Welcome! Please see the About page for a little more info on how this works.

0 votes
in Clojure by

When looking for execution speed in an application, it's tempting to reach for a java.util.ArrayList both when constructing maps and vectors. However there are some pitfalls in doing so. It is not obvious that for eg vectors, one should use LazilyPersistentVector/createOwning over eg PersistentVector/adopt, the former working correctly, whereas the only works for vectors smaller than 32.

Likewise for maps, where one could choose to create a PersistentArrayMap if there are less than 9 entries in the map, but should use a PersistentHashMap if there are 9 or more entries.

I don't want to prescribe solutions here, but a couple of fns in clojure.core that took arrays as params and returned the appropriate data structure:
(array->vector arr) ;; does what LazilyPersistentVector/createOwning does (array->map arr) ;; returns a PAM or PHM depending on size

1 Answer

0 votes
by
edited by

Trying to get to the root problem here - is it about construction performance or is it specifically about array -> persistent vector?
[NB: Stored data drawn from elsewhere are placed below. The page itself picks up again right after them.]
(* ===== verification/Storage.v ===== *)
(** * The storage data model (storage/storage.go, storage/sqlite/schema.sql)

    The API types of [storage.go], one module per struct, and the rows of the
    SQLite tables with their conversion [toStorage]. A Go string that the code
    compares with "" stays a [string]; a pointer is an [option]; a slice whose
    nil-ness the code never tests separately from its length is a [list]. *)
From S2P Require Import Prelude.

(** ** Enumerations *)

Inductive RunStatus : Type :=
  | RunStatusQueued | RunStatusRunning | RunStatusSuccess | RunStatusFailed
  | RunStatusSkipped.
#[export] Instance RunStatus_eq_dec : EqDecision RunStatus.
Proof. solve_decision. Defined.

Definition RunStatus_string (s : RunStatus) : string :=
  match s with
  | RunStatusQueued => "queued" | RunStatusRunning => "running"
  | RunStatusSuccess => "success" | RunStatusFailed => "failed"
  | RunStatusSkipped => "skipped"
  end.

Definition IsTerminal (s : RunStatus) : bool :=
  bool_decide (s = RunStatusSuccess) || bool_decide (s = RunStatusFailed)
  || bool_decide (s = RunStatusSkipped).

(** [status IN ('queued', 'running')] *)
Definition IsActive (s : RunStatus) : bool :=
  bool_decide (s = RunStatusQueued) || bool_decide (s = RunStatusRunning).

(** [TriggerTypeSeed] is the literal "seed" of the seed-passed endpoint. *)
Inductive TriggerType : Type :=
  | TriggerTypeManual | TriggerTypeWebhook | TriggerTypeCLI | TriggerTypeResume
  | TriggerTypeSchedule | TriggerTypePassed | TriggerTypeOther (s : string).
#[export] Instance TriggerType_eq_dec : EqDecision TriggerType.
Proof. solve_decision. Defined.

Definition TriggerType_string (t : TriggerType) : string :=
  match t with
  | TriggerTypeManual => "manual" | TriggerTypeWebhook => "webhook"
  | TriggerTypeCLI => "cli" | TriggerTypeResume => "resume"
  | TriggerTypeSchedule => "schedule" | TriggerTypePassed => "passed"
  | TriggerTypeOther s => s
  end.

Inductive ScheduleType : Type :=
  | ScheduleTypeCron | ScheduleTypeInterval | ScheduleTypeOther (s : string).
#[export] Instance ScheduleType_eq_dec : EqDecision ScheduleType.
Proof. solve_decision. Defined.

Inductive GateStatus : Type :=
  | GateStatusPending | GateStatusApproved | GateStatusRejected
  | GateStatusTimedOut.
#[export] Instance GateStatus_eq_dec : EqDecision GateStatus.
Proof. solve_decision. Defined.

(** ConcurrencyMode and ContentType are plain strings in the source, and the
    code has a default branch for the values it does not know. *)
Definition ConcurrencyModeNone : string := "".
Definition ConcurrencyModeSerial : string := "serial".
Definition ConcurrencyModeGroup : string := "group".
Definition ConcurrencyModeSkipIfRunning : string := "skip-if-running".
Definition ContentTypeYAML : string := "yaml".
Definition ContentTypeTypeScript : string := "ts".
Definition ContentTypeJavaScript : string := "js".

(** ** API structs *)

Module Pipeline.
Record t := mk {
    ID : string; Name : string; Content : string; ContentType : string;
    Driver : string; ResumeEnabled : bool; Paused : bool;
    RBACExpression : string; ConcurrencyMode : string;
    ConcurrencyGroupTemplate : string; ConcurrencyCancelRunning : bool;
    CreatedAt : time; UpdatedAt : time }.
End Pipeline.

Module PipelineUpdate.
Record t := mk {
    ResumeEnabled : option bool; Paused : option bool;
    RBACExpression : option string; ConcurrencyMode : option string;
    ConcurrencyGroupTemplate : option string;
    ConcurrencyCancelRunning : option bool }.
End PipelineUpdate.

Module TriggerWebhookInput.
Record t := mk {
    Provider : string; EventType : string; Method : string; URL : string;
    Headers : gmap string string; Body : string; Query : gmap string string }.
End TriggerWebhookInput.

Module TriggerInput.
Record t := mk {
    Args : list string; Webhook : option TriggerWebhookInput.t;
    Jobs : list string; UpstreamRunIDs : list string }.
Definition empty : t := mk [] None [] [].
End TriggerInput.

Module Gate.
Record t := mk {
    ID : string; RunID : string; PipelineID : string; Name : string;
    Status : GateStatus; Message : string; ApprovedBy : string;
    CreatedAt : time; ResolvedAt : option time }.
End Gate.

Module Schedule.
Record t := mk {
    ID : string; PipelineID : string; Name : string;
    Type_ : ScheduleType; Expr : string; JobName : string; Enabled : bool;
    LastRunAt : option time; NextRunAt : option time;
    CreatedAt : time; UpdatedAt : time }.
End Schedule.

Module PipelineRun.
Record t := mk {
    ID : string; PipelineID : string; Status : RunStatus;
    Trigger : TriggerType; TriggeredBy : string; Input : TriggerInput.t;
    ConcurrencyGroup : string; StartedAt : option time;
    CompletedAt : option time; ErrorMessage : string; CreatedAt : time }.
End PipelineRun.

Module AgentMemory.
Record t := mk {
    ID : Z; PipelineID : string; AgentName : string; ContentHash : string;
    Tags : list string; Content : string; RecallCount : Z;
    CreatedAt : time; LastRecalled : option time }.
End AgentMemory.

Module PaginationResult.
Record t (T : Type) := mk {
    Items : list T; Page : Z; PerPage : Z; TotalItems : Z; TotalPages : Z;
    HasNext : bool }.
End PaginationResult.
Arguments PaginationResult.mk {T}.
Arguments PaginationResult.Items {T}.
Arguments PaginationResult.Page {T}.
Arguments PaginationResult.PerPage {T}.
Arguments PaginationResult.TotalItems {T}.
Arguments PaginationResult.TotalPages {T}.
Arguments PaginationResult.HasNext {T}.

(** ** Rows: the [db]-tagged scan structs

    Timestamps are integer seconds, booleans are 0/1, a nullable column is an
    [option]. The [trigger_input] column holds the JSON text of the struct,
    which [json.Unmarshal] reads back unchanged; the rows keep the struct. *)

Module pipelineScan.
Record t := mk {
    ID : string; Name : string; Content : string; ContentType : string;
    Driver : string; ResumeEnabled : Z; Paused : Z; RBACExpression : string;
    ConcurrencyMode : string; ConcurrencyGroupTemplate : string;
    ConcurrencyCancelRunning : Z; CreatedAt : Z; UpdatedAt : Z }.
Definition toStorage (p : t) : Pipeline.t := {|
    Pipeline.ID := ID p; Pipeline.Name := Name p;
    Pipeline.Content := Content p; Pipeline.ContentType := ContentType p;
    Pipeline.Driver := Driver p;
    Pipeline.ResumeEnabled := negb (ResumeEnabled p =? 0)%Z;
    Pipeline.Paused := negb (Paused p =? 0)%Z;
    Pipeline.RBACExpression := RBACExpression p;
    Pipeline.ConcurrencyMode := ConcurrencyMode p;
    Pipeline.ConcurrencyGroupTemplate := ConcurrencyGroupTemplate p;
    Pipeline.ConcurrencyCancelRunning :=
      negb (ConcurrencyCancelRunning p =? 0)%Z;
    Pipeline.CreatedAt := time_Unix (CreatedAt p);
    Pipeline.UpdatedAt := time_Unix (UpdatedAt p) |}.
End pipelineScan.

Module pipelineRunScan.
Record t := mk {
    ID : string; PipelineID : string; Status : RunStatus;
    StartedAt : option Z; CompletedAt : option Z;
    ErrorMessage : option string; Trigger : TriggerType; TriggeredBy : string;
    Input : TriggerInput.t; ConcurrencyGroup : string; CreatedAt : Z }.
Definition toStorage (p : t) : PipelineRun.t := {|
    PipelineRun.ID := ID p; PipelineRun.PipelineID := PipelineID p;
    PipelineRun.Status := Status p; PipelineRun.Trigger := Trigger p;
    PipelineRun.TriggeredBy := TriggeredBy p; PipelineRun.Input := Input p;
    PipelineRun.ConcurrencyGroup := ConcurrencyGroup p;
    PipelineRun.StartedAt := time_Unix <$> StartedAt p;
    PipelineRun.CompletedAt := time_Unix <$> CompletedAt p;
    PipelineRun.ErrorMessage := default "" (ErrorMessage p);
    PipelineRun.CreatedAt := time_Unix (CreatedAt p) |}.
End pipelineRunScan.

Module gateScan.
Record t := mk {
    ID : string; RunID : string; PipelineID : string; Name : string;
    Status : GateStatus; Message : string; ApprovedBy : string;
    CreatedAt : Z; ResolvedAt : option Z }.
Definition toStorage (g : t) : Gate.t := {|
    Gate.ID := ID g; Gate.RunID := RunID g; Gate.PipelineID := PipelineID g;
    Gate.Name := Name g; Gate.Status := Status g; Gate.Message := Message g;
    Gate.ApprovedBy := ApprovedBy g; Gate.CreatedAt := time_Unix (CreatedAt g);
    Gate.ResolvedAt := time_Unix <$> ResolvedAt g |}.
End gateScan.

Module scheduleScan.
Record t := mk {
    ID : string; PipelineID : string; Name : string;
    Type_ : ScheduleType; Expr : string; JobName : string; Enabled : Z;
    LastRunAt : option Z; NextRunAt : option Z; CreatedAt : Z; UpdatedAt : Z }.
Definition toStorage (s : t) : Schedule.t := {|
    Schedule.ID := ID s; Schedule.PipelineID := PipelineID s;
    Schedule.Name := Name s; Schedule.Type_ := Type_ s;
    Schedule.Expr := Expr s; Schedule.JobName := JobName s;
    Schedule.Enabled := negb (Enabled s =? 0)%Z;
    Schedule.LastRunAt := time_Unix <$> LastRunAt s;
    Schedule.NextRunAt := time_Unix <$> NextRunAt s;
    Schedule.CreatedAt := time_Unix (CreatedAt s);
    Schedule.UpdatedAt := time_Unix (UpdatedAt s) |}.
End scheduleScan.

Definition boolToInt (b : bool) : Z := if b then 1%Z else 0%Z.

Lemma boolToInt_neq0 b : negb (boolToInt b =? 0)%Z = b.
Proof. by destruct b. Qed.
For maps, I assume it's array of kv -> persistent map?

There is an interface for array->vector already (into [] arr), so maybe it's really about making that faster (which actually intersects with something else I'm working on currently). Probably the best equivalent for maps is (apply hash-map arr) but that picks an impl as you say.

by
It's mainly about making things faster. Playing around with data.json and taking som inspiration from @cnuernber's recent work on dtype-next, I was checking out using java.util.ArrayList rather than transient clojure data structures.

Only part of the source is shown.